Market Cap. (Rs.) 8.37 Cr. P/BV 1.83 Book Value (Rs.) 38.51
52 Week High/Low (Rs.) 106/45 FV/ML 10/1 P/E(X) 72.94
Bookclosure 28/09/2024 EPS (Rs.) 0.96 Div Yield (%) 0.00
Year End :2024-03 

We have audited the accompanying Financial Statements of SWAGTAM TRADING AND SERVICES LIMITED,
[CIN: L51909DL19484C289131]
(“ the company”) which comprises the Balance Sheet as at March 31, 2024,
the Statement of Profit and Loss for the year ended, Statement of Changes in Equity and Statement of Cash
Flows for the year then ended, and Notes to the Financial Statements, including a summary of significant
accounting policies and other explanatory information.

In our opinion and to the best of our information and according to the explanations given to us, the aforesaid
Financial Statements, give the information required by the Companies, Act 2013 (“the Act”) in the manner so
required and give a true and fair view in conformity with the Indian Accounting Standards prescribed under
section 133 of the Act, (“Ind AS”) and other accounting principles generally accepted in India:

a) In the case of the Balance Sheet, of the state of affairs of the company as at 31st March 2024;

b) In the case of the Statement of Profit and Loss, of the Profit of the company for the year ended
on that date.

c) In the case of the Cash Flow Statement, of the cash flows of the company for the year ended on that
date.

d) In the case of the Changes in Equity, of the equity flows of the company for the year ended on that date.
BASIS FOR OPINION

We conducted our audit in accordance with the Standards on Auditing (SAs) specified under section 143(10)
of the Companies Act, 2013. Our responsibilities under those Standards are further described in the Auditor’s
Responsibilities for the Audit of the Financial Statements section of our report. We are independent of the
Company in accordance with the Code of Ethics issued by the Institute of Chartered Accountants of India
together with the ethical requirements that are relevant to our audit of the financial statements under the
provisions of the Companies Act, 2013 and the Rules there under, and we have fulfilled our other ethical
responsibilities in accordance with these requirements and the Code of Ethics. We believe that the audit
evidence we have obtained is sufficient and appropriate to provide a basis for our audit opinion on the
Financial Statements.

KEY AUDIT MATTERS

This section of our auditor’s report is intended to describe the matters selected from those communicated
with management that, in our professional judgment, were of most significance in our audit of the financial
statements, except for the matter described in the Basis for Qualified (or Adverse) Opinion section and the
material uncertainty described in the Going Concern section. We have determined that there are no such
matters to report on the basis of these financial statements.
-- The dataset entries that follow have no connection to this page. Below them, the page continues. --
Lemma server_move f f' ev t r :
  flow_inv f → server f = Some (t, r) → ev = Up ∨ ev = Down →
  flow_step pc ps handler (Server ev) f = Some f' →
  (∃ r', server f' = Some (t, r')) ∧ flow_work f' < flow_work f.
Proof.
  intros Hi Es Hev E. pose proof (flow_offsets _ _ _ Hi Es) as [Ho1 Ho2].
  unfold flow_work, up_stream, down_stream in *. rewrite Es. cbn [flow_step] in E. rewrite Es in E. cbn in E.
  destruct (allowed A ev); [|done]. apply bind_Some in E as (c & E & [= <-]).
  split; [by eexists|]. cbn [server client header up_off down_off with_server].
  rewrite !length_app in *. destruct Hev as [-> | ->]; cbn [step] in E;
    apply bind_Some in E as ([[x y] k] & E & [= <-]); cbn [ra rb up down];
    pose proof (copy_step_work _ _ _ _ _ _ _ _ E) as [H1 H2];
    pose proof (copy_step_history _ _ _ _ _ _ _ _ E) as (_ & _ & H3 & H4%stream_of_le).
  - unfold entry_weight. rewrite H2, H3. lia.
  - apply entry_step in E. unfold dir_weight in *. rewrite H2. lia.
Qed.
(** While a result is missing some goroutine can go on. *)
Lemma pool_progress p :
  pool_inv p → length (po_received p) < length containers → ∃ p', pool_step p p'.
Proof.
  intros (Hn & Ha & Hr & Ho & Hc) Hlt.
  destruct (lookup_lt_is_Some_2 containers (length (po_received p)) Hlt) as [c Hl].
  destruct (po_output p !! c) as [e|] eqn:Eo; [eexists; by eapply Collect|].
  destruct (decide (c ∈ po_active p)) as [(l1 & l2 & Hact)%list_elem_of_split|Hna].
  { eexists. by eapply Operate. }
  assert (count c (po_active p) = 0) as H0.
  { unfold count. destruct (filter (c =.) (po_active p)) as [|d l] eqn:Ef; [done|].
    assert (d ∈ filter (c =.) (po_active p)) as [Hd Hin]%list_elem_of_filter by (rewrite Ef; set_solver).
    by rewrite <-Hd in Hin. }
  (* its goroutine was not started, so none of a later one was, and all have ended *)
  assert (po_next p ≤ length (po_received p)) as Hle.
  { destruct (decide (po_next p ≤ length (po_received p))) as [|Hgt]; [done|exfalso].
    specialize (Hc c). unfold buffered in Hc. rewrite Eo, H0 in Hc.
    rewrite <-(take_drop (S (length (po_received p))) (take (po_next p) containers)) in Hc.
    rewrite take_take, Nat.min_l, (take_next _ _ Hl), !count_app, count_cons, decide_True in Hc by (done || lia). lia. }
  assert (po_active p = []) as Hact.
  { destruct (po_active p) as [|d l] eqn:Ea; [done|exfalso].
    specialize (Hc d). rewrite count_cons, decide_True in Hc by done.
    rewrite <-(take_drop (po_next p) (take (length (po_received p)) containers)) in Hc.
    rewrite take_take, Nat.min_l, count_app in Hc by lia. lia. }
  destruct (lookup_lt_is_Some_2 containers (po_next p)) as [d Hd]; [lia|].
  eexists. eapply Launch; [done|]. rewrite Hact. unfold defaultParallel. cbn. lia.
Qed.

(** [parallelOperation]: in every interleaving of its goroutines at most fifty operations
    run at a time and the results received so far are those of the first containers, in
    their order (also when a container is named twice); every run is finite, and one that
    cannot go on has delivered every result. *)
Lemma parallelOperation_ordered n p :
  nsteps pool_step n pool0 p →
  length (po_active p) ≤ defaultParallel ∧ po_received p `prefix_of` (op <$> containers) ∧
  n ≤ 4 * length containers ∧ ((∀ p', ¬ pool_step p p') → po_received p = op <$> containers).
Proof.
  intros Hn.
  assert (∀ p0, pool_inv p0 → nsteps pool_step n p0 p → pool_inv p ∧ n + pool_work p ≤ pool_work p0) as H.
  { clear Hn. induction n as [|n IH]; intros p0 Hi Hs; inversion Hs; subst; [split; [done|lia]|].
    destruct (IH _ (pool_step_inv _ _ Hi H0) H1) as [? ?]. split; [done|].
    pose proof (pool_step_work _ _ Hi H0). lia. }
  destruct (H _ pool_start_inv Hn) as [Hi Hw]. pose proof Hi as (_ & Ha & Hr & _).
  split_and!; [done| | |].
  - rewrite Hr. exists (op <$> drop (length (po_received p)) containers). by rewrite <-fmap_app, take_drop.
  - unfold pool_work in Hw. cbn in Hw. lia.
  - intros Hstuck. pose proof (received_le p Hi).
    destruct (decide (length (po_received p) < length containers)) as [Hlt|Hge].
    + destruct (pool_progress p Hi Hlt) as [p' Hp]. by destruct (Hstuck p').
    + rewrite Hr, take_ge by lia. done.
Qed.

End Parallel.
(* ===== verification/Utils.v ===== *)
(** * Servers, permissions and helpers

    The parts of [pkg/handler/connect.go], [pkg/util/util.go], [pod.go] and [getcidr.go]
    that serve several components: the accept loop of the servers ([Run]), the check of a
    service account's permissions ([CanI]), the pod that reads the cluster's network
    configuration ([createCIDRPod]), commands in a pod ([Shell]), the kubeconfig files of a
    connection, the wait for a port, the commands whose output is watched, and the driver
    file of Windows ([pkg/driver]). *)
From Stdlib Require Import ZArith Lia Ascii.
From Stdlib Require Import Strings.Byte.
From stdpp Require Import base gmap strings numbers list.
From S2P Require Import Prelude GoStrings GoNet Config Heartbeat Cleaner Ssh Rollout.
From stdpp Require Import list.

Local Open Scope string_scope.

(** ** The servers *)

(** One server of [handler.Run]: its accepted connections handed to the handler, whether
    its listener is closed, and the error it returned.  [looking]: before the look at the
    context; otherwise it waits in [Accept]. *)
Record accepting := MkServing { sv_looking : bool; sv_handled : list nat; sv_errors : nat; sv_closed : bool; sv_returned : option error }.
Definition accepting0 : accepting := MkServing true [] 0 false None.

Inductive serve_event := LookCtx | Accepted (conn : nat) | AcceptError (e : error).

Definition serve_step (cancelled : option error) (ev : serve_event) (s : accepting) : option accepting :=
  match sv_returned s with
  | Some _ => None
  | None =>
      match ev, sv_looking s with
      | LookCtx, true =>
          Some (match cancelled with
                | Some e => MkServing false (sv_handled s) (sv_errors s) true (Some e)
                | None => MkServing false (sv_handled s) (sv_errors s) false None
                end)
      | Accepted conn, false => Some (MkServing true (sv_handled s ++ [conn])%list (sv_errors s) false None)
      | AcceptError _, false => Some (MkServing true (sv_handled s) (S (sv_errors s)) false None)
      | _, _ => None
      end
  end.

(** Events with the state of the context at each. *)
Fixpoint serve_run (evs : list (option error * serve_event)) (s : accepting) : option accepting :=
  match evs with [] => Some s | (c, ev) :: evs => s ← serve_step c ev s; serve_run evs s end.

Definition accepted (evs : list (option error * serve_event)) : list nat :=
  omap (λ ev, match snd ev with Accepted c => Some c | _ => None end) evs.

(** A server hands every connection it accepts to its handler, in order; it never returns
    because of [Accept], and it returns the context's error, with the listener closed. *)
Lemma serve_run_handles evs s :
  serve_run evs accepting0 = Some s →
  sv_handled s = accepted evs ∧ (∀ e, sv_returned s = Some e → sv_closed s = true ∧ ∃ ev, (Some e, ev) ∈ evs).
Proof.
  assert (∀ s0, (∀ e, sv_returned s0 = Some e → sv_closed s0 = true ∧ False) → serve_run evs s0 = Some s →
    sv_handled s = (sv_handled s0 ++ accepted evs)%list ∧
    (∀ e, sv_returned s = Some e → sv_closed s = true ∧ ∃ ev, (Some e, ev) ∈ evs)) as H; [|by apply H].
  induction evs as [|[c ev] evs IH]; intros s0 H0 E.
  { unfold serve_run in E. simplify_eq. rewrite app_nil_r. split; [done|]. intros e He. by destruct (H0 e He). }
  cbn in E. apply bind_Some in E as (s1 & E1 & E). unfold serve_step in E1.
  destruct (sv_returned s0) eqn:Er; [done|].
  destruct ev as [|conn|e]; destruct (sv_looking s0); simplify_eq.
  - destruct c as [e|].
    + destruct evs as [|[c' ev'] evs]; [|by cbn in E; destruct ev'].
      unfold serve_run in E. simplify_eq. cbn. rewrite app_nil_r. split; [done|]. intros ? [= <-].
      split; [done|]. exists LookCtx. by apply list_elem_of_singleton.
    + apply IH in E as [H1 H2]; [|done]. split; [done|]. intros e He. destruct (H2 e He) as [? [ev ?]].
      split; [done|]. exists ev. by right.
  - apply IH in E as [H1 H2]; [|done]. split; [by rewrite H1; cbn; rewrite <-app_assoc|].
    intros e He. destruct (H2 e He) as [? [ev ?]]. split; [done|]. exists ev. by right.
  - apply IH in E as [H1 H2]; [|done]. split; [done|].
    intros e' He. destruct (H2 e' He) as [? [ev ?]]. split; [done|]. exists ev. by right.
Qed.

(** A listener whose [Accept] keeps failing is asked again and again, without a pause and
    without an error to the caller. *)
Lemma broken_listener_spins n e :
  ∃ s, serve_run (concat (replicate n [(None, LookCtx); (None, AcceptError e)])) accepting0 = Some s ∧
    sv_errors s = n ∧ sv_returned s = None.
Proof.
  assert (∀ s0, sv_returned s0 = None → sv_looking s0 = true →
    ∃ s, serve_run (concat (replicate n [(None, LookCtx); (None, AcceptError e)])) s0 = Some s ∧
      sv_errors s = sv_errors s0 + n ∧ sv_returned s = None)%nat as H; [|by apply H].
  induction n as [|n IH]; intros s0 Hr Hl; [exists s0; cbn; split_and!; [done|lia|done]|].
  destruct s0 as [l h k c r]. cbn in Hr, Hl. subst l r. cbn.
  destruct (IH (MkServing true h (S k) false None) eq_refl eq_refl) as (s & E & H1 & H2).
  exists s. split_and!; [done|cbn in H1; lia|done].
Qed.

(** ** Permissions *)

Record PolicyRule := MkRule { pr_Resources : list string; pr_Verbs : list string; pr_ResourceNames : list string }.
Record Subject := MkSubject { sb_Kind : string; sb_Name : string }.
Record RoleBinding := MkRoleBinding { rb_Subjects : list Subject; rb_RoleRef : string }.

(** [sets.HasAll]. *)
Definition HasAll (l k : list string) : bool := forallb (λ x, bool_decide (x ∈ l)) k.

(** Whether a rule of a role is enough. *)
Definition rule_allows (resource rule : PolicyRule) : bool :=
  HasAll (pr_Resources rule) (pr_Resources resource) && HasAll (pr_Verbs rule) (pr_Verbs resource) &&
  (match pr_ResourceNames rule with [] => true | _ => false end || HasAll (pr_ResourceNames rule) (pr_ResourceNames resource)).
MANAGEMENT’S RESPONSIBILITIES FOR THE FINANCIAL STATEMENTS

The Company’s Board of Directors is responsible for the matters stated in section 134(5) of the Companies
Act, 2013 (“the Act”) with respect to the preparation of these standalone financial statements that give a true
and fair view of the financial position, financial performance, (changes in equity) and cash flows of the
Company in accordance with the accounting principles generally accepted in India, including the accounting
Standards specified under section 133 of the Act. This responsibility also includes maintenance of adequate
accounting records in accordance with the provisions of the Act for safeguarding of the assets of the Company
and for preventing and detecting frauds and other irregularities; selection and application of appropriate
implementation and maintenance of accounting policies; making judgments and estimates that are
reasonable and prudent; and design, implementation and maintenance of adequate internal financial
controls, that were operating effectively for ensuring the accuracy and completeness of the accounting
records, relevant to the preparation and presentation of the financial statement that give a true and fair view
and are free from material misstatement, whether due to fraud or error.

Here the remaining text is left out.